=== Supplied data ===

(* ===== verification/FeedDeliverySpec.v ===== *)
(** * FeedDeliverySpec: nothing is acknowledged that was not served.

    The providers of an owner pull and acknowledge in any order, with any
    cursors they hold, while events are journaled and projected.  The checkpoint
    of an installation never passes a row it wants that was in no response to
    it; acknowledgements are fenced by the lease; retention deletes a row only
    when it is consumed or its reader is told to take a snapshot, but for a row
    that grows old between two of its statements. *)

From Stdlib Require Import Ascii.
From stdpp Require Import pretty.
From S2P Require Import Prelude JsValue StrictJson StrictJsonSpec JsonRoundTrip FeedCursor FeedDelivery.

#[local] Open Scope Z_scope.

#[local] Arguments String.append : simpl nomatch.

(** ** Numbers in cursors *)

Lemma space_not_plain c : is_space c = true → plain c = false.
Proof. unfold is_space, plain. intros H. lia. Qed.

Lemma trim_pretty (z : Z) : trim (pretty z) = pretty z.
Proof.
  apply trim_clean. intros c Hc. destruct (is_space c) eqn:E; [|done].
  apply space_not_plain in E. by apply (pretty_Z_plain z c) in E.
Qed.

Lemma take_digits_all t acc n :
  all_digits t = true →
  take_digits t acc n = (acc * 10 ^ Z.of_nat (slen t) + digits_value t, (n + slen t)%nat, EmptyString).
Proof.
  intros Ht. assert (Hv := take_digits_value t acc n Ht). revert Hv.
  assert (∀ acc n, ((take_digits t acc n).1.2, (take_digits t acc n).2) = ((n + slen t)%nat, EmptyString))
    as Hr.
  { clear acc n. induction t as [|c t IH]; intros acc n; simpl in *; [by rewrite Nat.add_0_r|].
    destruct (digit c) as [d|]; [|done]. rewrite IH by done. f_equal. lia. }
  specialize (Hr acc n). destruct (take_digits t acc n) as [[a b] c]. simpl in *.
  injection Hr as -> ->. by intros ->.
Qed.

Lemma decimal_natural (n : N) (sg : Z) :
  let '(ip, ni, r1) := take_digits (pretty n) 0 0 in
  ip = Z.of_N n ∧ (0 < ni)%nat ∧ r1 = EmptyString.
Proof.
  destruct (pretty_N_head n) as (c & t & d & Hp & Hd & Ht & Hv & _).
  rewrite take_digits_all by (rewrite Hp; simpl; by rewrite Hd).
  rewrite Hv, Hp. simpl. split_and!; [lia|lia|done].
Qed.

Lemma decimal_number_pretty (z : Z) : decimal_number (pretty z) = Some z.
Proof.
  unfold decimal_number.
  assert (Hsign : take_sign (pretty z) = (if z <? 0 then -1 else 1, pretty (Z.to_N (Z.abs z)))).
  { destruct (Z.ltb_spec z 0) as [Hz|Hz]; [by destruct z|].
    assert (pretty z = pretty (Z.to_N (Z.abs z))) as -> by (destruct z; [done|done|lia]).
    destruct (pretty_N_head (Z.to_N (Z.abs z))) as (c & t & d & Hp & Hd & _). rewrite Hp. simpl.
    apply digit_code in Hd as [Hc ?]. destruct (code c =? 45) eqn:E1; [lia|].
    by destruct (code c =? 43) eqn:E2; [lia|]. }
  rewrite Hsign. pose proof (decimal_natural (Z.to_N (Z.abs z)) 1) as Hn.
  destruct (take_digits (pretty (Z.to_N (Z.abs z))) 0 0) as [[ip ni] r1].
  destruct Hn as (-> & Hni & ->). destruct ni as [|ni]; [lia|]. simpl.
  unfold scale10. simpl. f_equal. destruct (Z.ltb_spec z 0); lia.
Qed.

(** A printed number of at least two characters does not begin with a zero. *)
Lemma pretty_no_zero (z : Z) a b s : pretty z = String a (String b s) → code a =? 48 = false.
Proof.
  intros H. destruct z as [|p|p]; [done| |].
  - change (pretty (Z.pos p)) with (pretty (Npos p)) in H.
    destruct (pretty_N_head (Npos p)) as (c & t & d & Hp & Hd & _ & _ & Hpos & _).
    rewrite Hp in H. injection H as <- _. apply digit_code in Hd as [Hc ?].
    specialize (Hpos ltac:(lia)). lia.
  - change (pretty (Z.neg p)) with (String "-" (pretty (Npos p))) in H. by injection H as <- _.
Qed.

Lemma number_of_pretty (z : Z) : js_Number (JStr (pretty z)) = Some z.
Proof.
  simpl. unfold string_to_number. rewrite trim_pretty. pose proof (decimal_number_pretty z) as Hd.
  destruct (pretty z) as [|a [|b [|c s]]] eqn:E; try exact Hd.
  - destruct (pretty_Z_head z) as (? & ? & Hp & _). congruence.
  - by rewrite (pretty_no_zero z a b (String c s)).
Qed.

(** ** The system *)

(** [fs_sessions]: the table of sessions; [fs_issued]: the cursors of every
    response; [fs_served]: the rows of every response, by installation;
    [fs_passed]: the rows a response left out because the installation did not
    want them, with the sessions as they were; [fs_base]: where the checkpoint
    of an installation stood when its configuration last changed. *)
Record FeedSystem : Type := {
  fs_db : Db;
  fs_sessions : string → option SessionInfo;
  fs_issued : list FeedCursorV1;
  fs_served : list (string * Z);
  fs_passed : list (string * Z * (string → option SessionInfo));
  fs_base : gmap string Z
}.

Definition at_tables (s : FeedSystem) (d : Db) : FeedSystem := {|
  fs_db := d; fs_sessions := fs_sessions s; fs_issued := fs_issued s; fs_served := fs_served s;
  fs_passed := fs_passed s; fs_base := fs_base s |}.

Definition acked (d : Db) (k : string) : Z := ack_feed_id (default new_checkpoint (checkpoints d !! k)).

(** The configuration of [k] changes: its base moves to its checkpoint. *)
Definition rebased (s : FeedSystem) (k : string) (d : Db) : FeedSystem := {|
  fs_db := d; fs_sessions := fs_sessions s; fs_issued := fs_issued s; fs_served := fs_served s;
  fs_passed := fs_passed s; fs_base := <[k := acked d k]> (fs_base s) |}.

(** The configuration of every installation of an account changes. *)
Definition rebased_account (s : FeedSystem) (owner : Z) (d : Db) : FeedSystem := {|
  fs_db := d; fs_sessions := fs_sessions s; fs_issued := fs_issued s; fs_served := fs_served s;
  fs_passed := fs_passed s;
  fs_base := map_imap (λ k i, Some (if disowns owner i then acked d k else default 0 (fs_base s !! k)))
    (installations (fs_db s)) ∪ fs_base s |}.

Definition base_of (s : FeedSystem) (k : string) : Z := default 0 (fs_base s !! k).

(** The position of a cursor. *)
Definition cursor_position (c : FeedCursorV1) : Z := default 0 (js_Number (JStr (feed_id c))).

(** Another writer of the journal. *)
Definition other_source (row : ExtensionSourceRow) (d : Db) : Db := {|
  outbox := outbox d ++ [row]; next_seq := next_seq d + 1; feed := feed d; next_feed := next_feed d;
  installations := installations d; checkpoints := checkpoints d |}.
(* ===== verification/TaskPlanSpec.v ===== *)
(** * TaskPlanSpec: task plans are ordered by their dependencies.

    The loop of [validateTaskPlan] ends within as many rounds as there are
    steps; it returns an order exactly when the dependencies are acyclic, and
    the order does not depend on how the input lists the steps. *)

From stdpp Require Import relations.
From S2P Require Import Prelude JsValue JsMap JsonRoundTrip DeliveryContract TaskPlan.

#[local] Open Scope nat_scope.

(** [depends_upon steps b a]: step [b] depends on step [a]. *)
Definition depends_upon (steps : jsmap string TaskPlanStep) (b a : string) : Prop :=
  a ∈ deps_of steps b.

Definition acyclic (steps : jsmap string TaskPlanStep) : Prop :=
  Irreflexive (tc (depends_upon steps)).

(** Every step comes after the steps it depends on. *)
Definition topological (steps : jsmap string TaskPlanStep) (order : list string) : Prop :=
  ∀ l1 b l2, order = l1 ++ b :: l2 → deps_of steps b ⊆ l1.

Definition cycle_error : TeamError := plan_invalid "plan contains a dependency cycle".

(** ** Rounds *)

Section rounds.
Context (steps : jsmap string TaskPlanStep).

Lemma elem_of_ready pending id :
  id ∈ ready steps pending ↔ id ∈ pending ∧ (∀ a, depends_upon steps id a → a ∉ pending).
Proof.
  unfold ready. rewrite merge_sort_Permutation, elem_of_bfilter. unfold is_ready, depends_upon.
  rewrite forallb_forall. split.
  - intros [H ?]. split; [done|]. intros a Ha. apply list_elem_of_In, H in Ha. by bool_hyps.
  - intros [? H]. split; [|done]. intros a Ha%list_elem_of_In%H.
    by apply negb_true_iff, bool_decide_eq_false.
Qed.

Lemma elem_of_without pending ids x : x ∈ without pending ids ↔ x ∈ pending ∧ x ∉ ids.
Proof.
  unfold without. rewrite elem_of_bfilter. split.
  - intros [H ?]. by bool_hyps.
  - intros [? H]. split; [|done]. by apply negb_true_iff, bool_decide_eq_false.
Qed.

Lemma without_shorter pending ids x :
  x ∈ pending → x ∈ ids → length (without pending ids) < length pending.
Proof.
  intros Hx Hi. unfold without. induction pending as [|y pending IH]; [by inv Hx|]. simpl.
  pose proof (bfilter_length (λ x, negb (bool_decide (x ∈ ids))) pending).
  case_bool_decide as Hy; simpl; [lia|].
  apply elem_of_cons in Hx as [->|Hx]; [done|]. specialize (IH Hx). lia.
Qed.

Lemma ready_head pending id ids :
  ready steps pending = id :: ids → id ∈ pending ∧ id ∈ ready steps pending.
Proof.
  intros E. assert (Hin : id ∈ ready steps pending) by (rewrite E; left).
  split; [|done]. by apply elem_of_ready in Hin as [? _].
Qed.

(** A round with something ready leaves fewer steps pending. *)
Lemma round_progress pending id ids :
  ready steps pending = id :: ids →
  length (without pending (id :: ids)) < length pending.
Proof. intros E. apply (without_shorter _ _ id); [by eapply ready_head|left]. Qed.

Lemma order_steps_total fuel pending order :
  length pending ≤ fuel → is_Some (order_steps fuel steps pending order).
Proof.
  revert pending order. induction fuel as [|fuel IH]; intros pending order Hlen.
  { destruct pending; simpl in *; [by eexists|lia]. }
  destruct pending as [|p pending]; [by eexists|]. cbn -[ready without].
  destruct (ready steps (p :: pending)) as [|id ids] eqn:E; [by eexists|].
  apply IH. apply round_progress in E. lia.
Qed.

(** ** Soundness *)

Lemma topological_app order ids :
  topological steps order → (∀ b, b ∈ ids → deps_of steps b ⊆ order) →
  topological steps (order ++ ids).
Proof.
  intros Ht Hids l1 b l2 E.
  apply app_eq_inv in E as [(k & -> & E)|(k & -> & E)].
  - destruct k as [|c k]; simplify_eq/=.
    + rewrite app_nil_r in *. apply Hids. subst. left.
    + by eapply Ht.
  - assert (Hb : b ∈ ids) by (rewrite E; set_solver). specialize (Hids b Hb). set_solver.
Qed.

Lemma without_perm pending ids :
  NoDup pending → NoDup ids → ids ⊆ pending → ids ++ without pending ids ≡ₚ pending.
Proof.
  intros Hp Hi Hsub. apply NoDup_Permutation; [|done|].
  - apply NoDup_app. split; [done|]. split.
    + intros x Hx Hw. by apply elem_of_without in Hw as [_ ?].
    + eapply sublist_NoDup; [exact Hp|apply bfilter_sublist].
  - intros x. rewrite elem_of_app, elem_of_without. split; [intros [?|[? _]]; [by apply Hsub|done]|].
    intros Hx. destruct (decide (x ∈ ids)); [by left|by right].
Qed.

Lemma ready_NoDup pending : NoDup pending → NoDup (ready steps pending).
Proof.
  intros H. unfold ready. rewrite merge_sort_Permutation.
  eapply sublist_NoDup; [done|apply bfilter_sublist].
Qed.

Lemma order_steps_sound fuel pending order result :
  NoDup pending → topological steps order →
  (∀ b, b ∈ pending → deps_of steps b ⊆ order ++ pending) →
  order_steps fuel steps pending order = Some (inr result) →
  result ≡ₚ order ++ pending ∧ topological steps result.
Proof.
  revert pending order. induction fuel as [|fuel IH]; intros pending order Hnd Ht Hk H.
  { destruct pending; simplify_eq/=. by rewrite app_nil_r. }
  destruct pending as [|p pending']; [simplify_eq/=; by rewrite app_nil_r|].
  cbn -[ready without] in H. revert H Hnd Hk. generalize (p :: pending') as pending.
  intros pending H Hnd Hk.
  destruct (ready steps pending) as [|id ids] eqn:E; [done|]. rewrite <- E in H.
  assert (Hsub : ready steps pending ⊆ pending) by (intros x Hx; by apply elem_of_ready in Hx as [? _]).
  pose proof (without_perm _ _ Hnd (ready_NoDup _ Hnd) Hsub) as Hperm.
  apply IH in H as [Hr Htop].
  - split; [|done]. by rewrite Hr, <- (assoc_L (++)), Hperm.
  - eapply sublist_NoDup; [done|apply bfilter_sublist].
  - apply topological_app; [done|]. intros b Hb a Ha.
    apply elem_of_ready in Hb as [Hb Hfree].
    specialize (Hk b Hb a Ha). apply elem_of_app in Hk as [?|?]; [done|].
    by apply Hfree in Ha.
  - intros b Hb. apply elem_of_without in Hb as [Hb _].
    rewrite <- (assoc_L (++)), Hperm. by apply Hk.
Qed.

(** The only way to fail is a round in which nothing is ready. *)
Lemma order_steps_error fuel pending order e :
  order_steps fuel steps pending order = Some (inl e) →
  e = cycle_error ∧ ∃ stuck, stuck ≠ [] ∧ stuck ⊆ pending ∧ ready steps stuck = [].
Proof.
  revert pending order. induction fuel as [|fuel IH]; intros [|p pending] order H; try done.
  cbn -[ready without] in H.
  destruct (ready steps (p :: pending)) as [|id ids] eqn:E.
  { simplify_eq. split; [done|]. by exists (p :: pending). }
  apply IH in H as (He & stuck & Hne & Hsub & Hr). split; [done|]. exists stuck.
  split; [done|]. split; [|done]. intros x Hx%Hsub. by apply elem_of_without in Hx as [? _].
Qed.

===

Wherever the string "checkpoints" shows up in the material, copy the line that holds it.

Definition acked (d : Db) (k : string) : Z := ack_feed_id (default new_checkpoint (checkpoints d !! k)).
  installations := installations d; checkpoints := checkpoints d |}.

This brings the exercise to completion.